Exercise brief: What is needed is an exact copy of every entry below.

Extracted information:
Record usm_inv (m : UserStackManager) (owned : list Z) (n : Z) : Prop := {
  ui_n : 0 <= n < 65536;
  ui_next : next_stack_ m = kUserStackMax - kUserStackSize * n;
  ui_all : owned ++ front_ (freed_stacks_ m) ≡ₚ stacks n;
  ui_size : size_ (freed_stacks_ m) = Z.of_nat (length (front_ (freed_stacks_ m)));
}.

(** Threads take stacks and give back stacks they hold. *)
Inductive usm_step : UserStackManager * list Z -> UserStackManager * list Z -> Prop :=
| step_NewUserStack m m' stack owned :
    NewUserStack m = Ret (stack, m') -> usm_step (m, owned) (m', stack :: owned)
| step_FreeUserStack m stack owned owned' :
    owned ≡ₚ stack :: owned' -> usm_step (m, owned) (Usm_FreeUserStack stack m, owned').

Section stacks.
Implicit Types (m : UserStackManager) (owned : list Z).

Lemma usm_inv_wf m owned n : usm_inv m owned n -> ll_wf (freed_stacks_ m) /\ size_ (freed_stacks_ m) < 65536.
Proof.
  intros [Hn _ Hall Hsz]. apply Permutation_length in Hall. unfold stacks in Hall.
  rewrite length_app, length_fmap, length_seqZ in Hall. unfold ll_wf. lia.
Qed.

Lemma stacks_snoc n : 0 <= n -> stacks (n + 1) = stacks n ++ [kUserStackMax - kUserStackSize * (n + 1)].
Proof.
  intros Hn. unfold stacks. replace (n + 1) with (Z.of_nat (S (Z.to_nat n))) at 1 by lia.
  rewrite seqZ_S, fmap_app. rewrite Z2Nat.id by lia. done.
Qed.

Lemma usm_step_inv m owned m' owned' n :
  usm_inv m owned n -> usm_step (m, owned) (m', owned') -> exists n', usm_inv m' owned' n'.
Proof.
  intros Hinv Hstep. pose proof (usm_inv_wf _ _ _ Hinv) as [Hwf Hlt]. destruct Hinv as [Hn Hnext Hall Hsz].
  inversion Hstep as [? ? stack ? Hnew|? stack ? ? Hown]; subst.
  - unfold NewUserStack in Hnew. case_if_hyp Hnew.
    + apply bind_Ret in Hnew as ([st l] & Hpop & Hr). injection Hr as -> <-.
      destruct (ll_PopFront_spec _ _ _ Hwf Hpop) as [Hf [Hs _]]. exists n. split; cbn; try done.
      rewrite <- Hall, Hf. solve_Permutation.
    + apply negb_false_iff, ll_empty_spec in E; [|done]. rewrite E, app_nil_r in Hall.
      unfold kUserStackMax, kUserStackSize, kUserStackMin in *. rewrite Hnext in Hnew.
      rewrite u64_small in Hnew by lia. case_if_hyp Hnew; [done|]. injection Hnew as <- <-. zb.
      exists (n + 1). split; cbn [next_stack_ freed_stacks_]; try done; [lia| |].
      * unfold kUserStackMax, kUserStackSize. lia.
      * rewrite E, app_nil_r, stacks_snoc, Hall by lia. unfold kUserStackMax, kUserStackSize.
        rewrite (Permutation_app_comm (stacks n)). cbn [app]. f_equiv. lia.
  - exists n. split; cbn [next_stack_ freed_stacks_ Usm_FreeUserStack]; try done.
    + rewrite front_PushBack, <- Hall, Hown. solve_Permutation.
    + rewrite size_PushBack, front_PushBack, length_Z_app. cbn [length]. rewrite u64_small by lia. lia.
Qed.

Lemma stacks_spec n x : x ∈ stacks n -> exists i, 0 <= i < n /\ x = kUserStackMax - kUserStackSize * (i + 1).
Proof. intros (i & -> & Hi)%list_elem_of_fmap. apply elem_of_seqZ in Hi. exists i. split; [lia|done]. Qed.

Lemma stacks_NoDup n : NoDup (stacks n).
Proof.
  apply NoDup_fmap_2_strong; [|apply NoDup_seqZ]. intros i j _ _. unfold kUserStackSize. lia.
Qed.
End stacks.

Your response:
Record usm_inv (m : UserStackManager) (owned : list Z) (n : Z) : Prop := {
  ui_n : 0 <= n < 65536;
  ui_next : next_stack_ m = kUserStackMax - kUserStackSize * n;
  ui_all : owned ++ front_ (freed_stacks_ m) ≡ₚ stacks n;
  ui_size : size_ (freed_stacks_ m) = Z.of_nat (length (front_ (freed_stacks_ m)));
}.

(** Threads take stacks and give back stacks they hold. *)
Inductive usm_step : UserStackManager * list Z -> UserStackManager * list Z -> Prop :=
| step_NewUserStack m m' stack owned :
    NewUserStack m = Ret (stack, m') -> usm_step (m, owned) (m', stack :: owned)
| step_FreeUserStack m stack owned owned' :
    owned ≡ₚ stack :: owned' -> usm_step (m, owned) (Usm_FreeUserStack stack m, owned').

Section stacks.
Implicit Types (m : UserStackManager) (owned : list Z).

Lemma usm_inv_wf m owned n : usm_inv m owned n -> ll_wf (freed_stacks_ m) /\ size_ (freed_stacks_ m) < 65536.
Proof.
  intros [Hn _ Hall Hsz]. apply Permutation_length in Hall. unfold stacks in Hall.
  rewrite length_app, length_fmap, length_seqZ in Hall. unfold ll_wf. lia.
Qed.

Lemma stacks_snoc n : 0 <= n -> stacks (n + 1) = stacks n ++ [kUserStackMax - kUserStackSize * (n + 1)].
Proof.
  intros Hn. unfold stacks. replace (n + 1) with (Z.of_nat (S (Z.to_nat n))) at 1 by lia.
  rewrite seqZ_S, fmap_app. rewrite Z2Nat.id by lia. done.
Qed.

Lemma usm_step_inv m owned m' owned' n :
  usm_inv m owned n -> usm_step (m, owned) (m', owned') -> exists n', usm_inv m' owned' n'.
Proof.
  intros Hinv Hstep. pose proof (usm_inv_wf _ _ _ Hinv) as [Hwf Hlt]. destruct Hinv as [Hn Hnext Hall Hsz].
  inversion Hstep as [? ? stack ? Hnew|? stack ? ? Hown]; subst.
  - unfold NewUserStack in Hnew. case_if_hyp Hnew.
    + apply bind_Ret in Hnew as ([st l] & Hpop & Hr). injection Hr as -> <-.
      destruct (ll_PopFront_spec _ _ _ Hwf Hpop) as [Hf [Hs _]]. exists n. split; cbn; try done.
      rewrite <- Hall, Hf. solve_Permutation.
    + apply negb_false_iff, ll_empty_spec in E; [|done]. rewrite E, app_nil_r in Hall.
      unfold kUserStackMax, kUserStackSize, kUserStackMin in *. rewrite Hnext in Hnew.
      rewrite u64_small in Hnew by lia. case_if_hyp Hnew; [done|]. injection Hnew as <- <-. zb.
      exists (n + 1). split; cbn [next_stack_ freed_stacks_]; try done; [lia| |].
      * unfold kUserStackMax, kUserStackSize. lia.
      * rewrite E, app_nil_r, stacks_snoc, Hall by lia. unfold kUserStackMax, kUserStackSize.
        rewrite (Permutation_app_comm (stacks n)). cbn [app]. f_equiv. lia.
  - exists n. split; cbn [next_stack_ freed_stacks_ Usm_FreeUserStack]; try done.
    + rewrite front_PushBack, <- Hall, Hown. solve_Permutation.
    + rewrite size_PushBack, front_PushBack, length_Z_app. cbn [length]. rewrite u64_small by lia. lia.
Qed.

Lemma stacks_spec n x : x ∈ stacks n -> exists i, 0 <= i < n /\ x = kUserStackMax - kUserStackSize * (i + 1).
Proof. intros (i & -> & Hi)%list_elem_of_fmap. apply elem_of_seqZ in Hi. exists i. split; [lia|done]. Qed.

Lemma stacks_NoDup n : NoDup (stacks n).
Proof.
  apply NoDup_fmap_2_strong; [|apply NoDup_seqZ]. intros i j _ _. unfold kUserStackSize. lia.
Qed.
End stacks.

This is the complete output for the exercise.